Balanço dos seis meses

Hoje faz seis meses que estou morando no Rio. Nesse meio tempo foi possível fazer algumas e novas observações sobre a cidade, sobre a minha vida aqui e constatar pequenas coisas no meu dia a dia.


Moro há relativamente pouco tempo aqui, mas me sinto praticamente como se nunca tivesse morado em outro estado, tamanha minha familiaridade com a cidade e meu bairro. Me sinto em casa.

Estou muito feliz, apesar da falta que sinto da minha família, de alguns amigos e de alguns lugares em São Paulo, mas acho que o saldo é bastante positivo.

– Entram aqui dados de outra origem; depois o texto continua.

(* ===== verification/_CoqProject ===== *)
-Q . S2P
Prelude.v
RustStr.v
Utf8.v
PatchTypes.v
SeekSequence.v
TextFile.v
FileUpdate.v
PatchParser.v
PatchPrinter.v
StateM.v
ExecutorFs.v
PathUri.v
ApiPath.v
PathUriSpec.v
FileUrls.v
PathUriProps.v
SandboxPolicy.v
SandboxPolicyProps.v
WorkspacePolicy.v
ReadDeny.v
PatchApply.v
PatchApplySpec.v
Invocation.v
AbsolutePath.v
ExecRules.v
ExecPolicy.v
PolicyBuiltins.v
HeadTail.v
PolicyFiles.v
ExecAmend.v
SandboxMigration.v
RequiredRules.v
ShellTree.v
PowerShell.v
DangerousCommand.v
ExecApproval.v
ExecApprovalProps.v
ConfigLayers.v
PolicyLoading.v
ExecManager.v
NetworkDecision.v
ToolApproval.v
ToolOrchestrator.v
ToolOrchestratorSpec.v
Truncate.v
StreamText.v
Utf8Stream.v
TaggedLines.v
ResponseItem.v
HistoryNormalize.v
HistoryPairing.v
WorldState.v
RolloutReplay.v
RolloutReplayProps.v
HistoryRebuild.v
TurnDiff.v
TurnDiffSpec.v
PermissionTransforms.v
PermissionTransformsProps.v
PermissionGrants.v
PermissionGrantsProps.v
PatchSafety.v
AgentPath.v
AgentRegistry.v
Residency.v
Wildcard.v
ShellEnvironment.v
IpAddr.v
NetworkHost.v
NetworkPatterns.v
NetworkConfig.v
MitmHook.v
NetworkConstraints.v
NetworkProxy.v
NetworkProxyProps.v
ProxyServer.v
ProxyServerProps.v
NetworkSpec.v
NetworkSpecProps.v
NetworkDemo.v
(* ===== verification/RustStr.v ===== *)
(** * Rust strings

    A [&str]/[String] of the program is the list of its Unicode scalar values,
    a [char] its code point as an [N].  The functions below are the ones of
    Rust's standard library the modelled code calls, with the lemmas the
    components share.  Positions are counted in characters; where the code
    observes byte lengths, [byte_len] gives the UTF-8 length. *)

From Stdlib Require Import DecimalString Ascii String.
From S2P Require Import Prelude.

Abbreviation char := N (only parsing).
Abbreviation str := (list N) (only parsing).

(** ASCII literals. *)
Definition lit (s : string) : str := map N_of_ascii (list_ascii_of_string s).
Notation "$ s" := (lit s%string) (at level 5, s at level 0, format "$ s") : rust_scope.

Definition LF : char := 10%N.
Definition CR : char := 13%N.
Definition DQUOTE : char := 34%N.

(** Decimal rendering of an unsigned integer, as [{}] prints it. *)
Definition show_N (n : N) : str := lit (NilEmpty.string_of_uint (N.to_uint n)).
Definition show_nat (n : nat) : str := show_N (N.of_nat n).

(** ** Characters *)

(** [char::is_whitespace]: the Unicode White_Space property. *)
Definition is_whitespace (c : char) : bool :=
  ((9 <=? c) && (c <=? 13) || (c =? 32) || (c =? 133) || (c =? 160)
   || (c =? 5760) || ((8192 <=? c) && (c <=? 8202)) || (c =? 8232)
   || (c =? 8233) || (c =? 8239) || (c =? 8287) || (c =? 12288))%N.

(** [char::is_ascii_digit]. *)
Definition is_ascii_digit (c : char) : bool := ((48 <=? c) && (c <=? 57))%N.

Definition is_ascii_upper (c : char) : bool := ((65 <=? c) && (c <=? 90))%N.

(** [char::to_ascii_lowercase]. *)
Definition char_to_ascii_lowercase (c : char) : char :=
  if is_ascii_upper c then (c + 32)%N else c.

(** [str::to_ascii_lowercase]. *)
Definition to_ascii_lowercase (s : str) : str := map char_to_ascii_lowercase s.

(** [char::len_utf8]. *)
Definition len_utf8 (c : char) : nat :=
  if (c <? 128)%N then 1 else if (c <? 2048)%N then 2
  else if (c <? 65536)%N then 3 else 4.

Uma das poucas coisas que me irrita muito, mas com a qual estou aprendendo a conviver, é o calor. Mesmo antes do verão ter começado, as temperaturas já beiravam o insuportável. Como não há solução, acabei me acostumando, e ao mesmo tempo dando graças a Deus por não padecer muito ao ir pro trabalho, pois quando chego lá, em poucos minutos, o ar refrigerado resolve meu problema. Porém, confesso que já deixei de sair algumas vezes pra ficar no conforto do meu lar fresquinho. Em breve serei obrigada a fazer de novo uma escova progressiva, ou ser mais radical e cortar os cabelos curtos. Apesar de mais onerosa, prefiro a primeira opção.

A minha vida social até que anda razoavelmente agitada. Nem sempre faço os mesmos programas que fazia em São Paulo, pois os amigos são diferentes e seus gostos também, mas não posso me queixar. Recentemente descobri um cinema que num determinado dia da semana é tão barato, que passei a fazer isso com freqüência. Tendo como aliado o táxi também barato, esse passou a ser um dos meus programas preferidos. E que eventualmente ainda me trazem algumas surpresas agradáveis.

Em se falando da noite carioca, ainda não tive muitas experiências para poder comparar, mas pelo pouco que vi até agora, não conseguiria diferenciá-la da noite paulistana. E algo que é novidade, pois nunca vi em São Paulo, é um movimento chamado Pay what you want, que como o nome diz, consiste basicamente em se pagar o quanto se achar justo num determinado programa. Pode ser de R$ 1,00 a quanto sua conta bancária permitir. Alguns lugares estipula, dois valores, algo como 8 ou 80. Literalmente. E acreditem, uma grande parte encara o valor máximo. Achei a idéia interessante, mas ainda não fui a nenhum lugar com esse esquema. Se for o caso, venho contar como foi.

Agora uma pausa para uma observação feminina. Os cariocas são grandes conquistadores e na maioria das vezes tem um sotaque que começou a me soar bastante sexy. Vou dar tempo ao tempo e descobrir mais a respeito deles quando estiver disposta a conhecer alguém.

Outro aspecto que tem me deixado contente é o custo de vida carioca. Com exceção dos imóveis, indecentemente mais caros, praticamente tudo por aqui é mais barato. E ao contrário do que imaginei, a conta de luz desse mês, em que usei o ar condicionado à exaustão, não foi exorbitante.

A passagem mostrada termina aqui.